Collected data:
——————————
(* ===== verification/Season.v ===== *)
(** * Seasons and the hall of fame

    packages/arcade/src/season.ts: a season's phases, window, countdown and points; and
    packages/arcade/src/hall.ts: when a season seals, its marks, the raffle anyone can
    recompute and the search for the block that seeds it.

    Parameters: the number that [keccak256] of the seed and a draw's index is, and the
    chain's blocks ([getBlock] of viem).  Block times never decrease with the number. *)

From Stdlib Require Import ZArith Lia Ascii String.
From stdpp Require Import base strings list sets sorting.
From S2P Require Import Prelude Dates Token Budget Calendar Guardians Ranking Teams.
Open Scope string_scope.
Open Scope Z_scope.

(** ** Seasons *)
Record Season := { s_id : Z; s_start : option string; s_end : option string }.
Definition SEASON : Season := {| s_id := 1; s_start := None; s_end := None |}.
Definition SEASON_RANK_POINTS : list Z := [10; 7; 5].
Definition SEASON_TOP10_POINTS : Z := 3.
Definition SEASON_ENTRY_POINTS : Z := 1.
Definition SEASON_MAX_DAY_POINTS : Z := 10 * Z.of_nat (length RANKED_GAMES).
Definition SEASON_STREAK_DAYS : Z := STREAK_FREEZE_EVERY.
Definition SEASON_STREAK_BONUS : Z := 10.
Inductive SeasonPhase := pending | announced | open_ | closed_.
Record SeasonStatus := { ss_season : Season; ss_today : string; ss_phase : SeasonPhase }.

Definition seasonPeriod (season : Season) : string := season_text (s_id season).
Definition validSeason (season : Season) : bool :=
  if s_id season <? 1 then false
  else match s_start season, s_end season with
       | Some start, Some end_ => isRankingDay start && isRankingDay end_ && String.leb start end_
       | None, None => true
       | _, _ => false
       end.
Definition seasonPhase (season : Season) (today : string) : SeasonPhase :=
  match s_start season, s_end season with
  | Some start, Some end_ =>
      if String.ltb today start then announced else if String.leb today end_ then open_ else closed_
  | _, _ => pending
  end.
Definition seasonStatus (season : Season) (at_ : Z) : result SeasonStatus :=
  let? today := kstDay at_ in
  Ok {| ss_season := season; ss_today := today; ss_phase := seasonPhase season today |}.
Definition seasonWindow (season : Season) (today : string) : option (string * string) :=
  match seasonPhase season today, s_start season, s_end season with
  | open_, Some start, Some end_ | closed_, Some start, Some end_ =>
      Some (start, if String.ltb today end_ then today else end_)
  | _, _, _ => None
  end.
(** [Date.parse] of the day after the end, read as [dayStart] reads a day;
    a day after the year 9999 is not modelled ([None]). *)
Definition seasonEndsAt (season : Season) : result (option Z) :=
  match s_end season with
  | None => Ok None
  | Some end_ => let? next := addDays end_ 1 in
                 Ok (match parse_day next with Some n => Some (n * DAY_MS - KST_OFFSET) | None => None end)
  end.
Definition seasonClosesAt (season : Season) (today : string) : result (option Z) :=
  match seasonPhase season today with open_ => seasonEndsAt season | _ => Ok None end.
Definition seasonDaysLeft (season : Season) (today : string) : result Z :=
  match seasonPhase season today, s_end season with
  | open_, Some end_ => let? n := daysBetween today end_ in Ok (n + 1)
  | _, _ => Ok 0
  end.
Definition seasonCountdown (season : Season) (today : string) : result Z :=
  match seasonPhase season today, s_start season with
  | announced, Some start => daysBetween today start
  | _, _ => Ok 0
  end.
Definition seasonDayPoints (rank : Z) : Z :=
  match (if 1 <=? rank then SEASON_RANK_POINTS !! Z.to_nat (rank - 1) else None) with
  | Some p => p
  | None => if rank <=? BOARD_ROWS then SEASON_TOP10_POINTS else SEASON_ENTRY_POINTS
  end.
Record SeasonStreak := { st_current : Z; st_completed : Z; st_bonus : Z }.
Definition seasonStreak (fuel : nat) (days : list string) (today : string) : option (result SeasonStreak) :=
  match streakProgress fuel days today with
  | None => None
  | Some (Throw e) => Some (Throw e)
  | Some (Ok s) =>
      Some (Ok {| st_current := current (gs_run s); st_completed := completed (gs_run s);
                  st_bonus := completed (gs_run s) * SEASON_STREAK_BONUS |})
  end.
——————————
Aim of the task:
All lines above in which the word "SeasonStatus" occurs should be identified and copied.

Solution to the exercise:
Record SeasonStatus := { ss_season : Season; ss_today : string; ss_phase : SeasonPhase }.
Definition seasonStatus (season : Season) (at_ : Z) : result SeasonStatus :=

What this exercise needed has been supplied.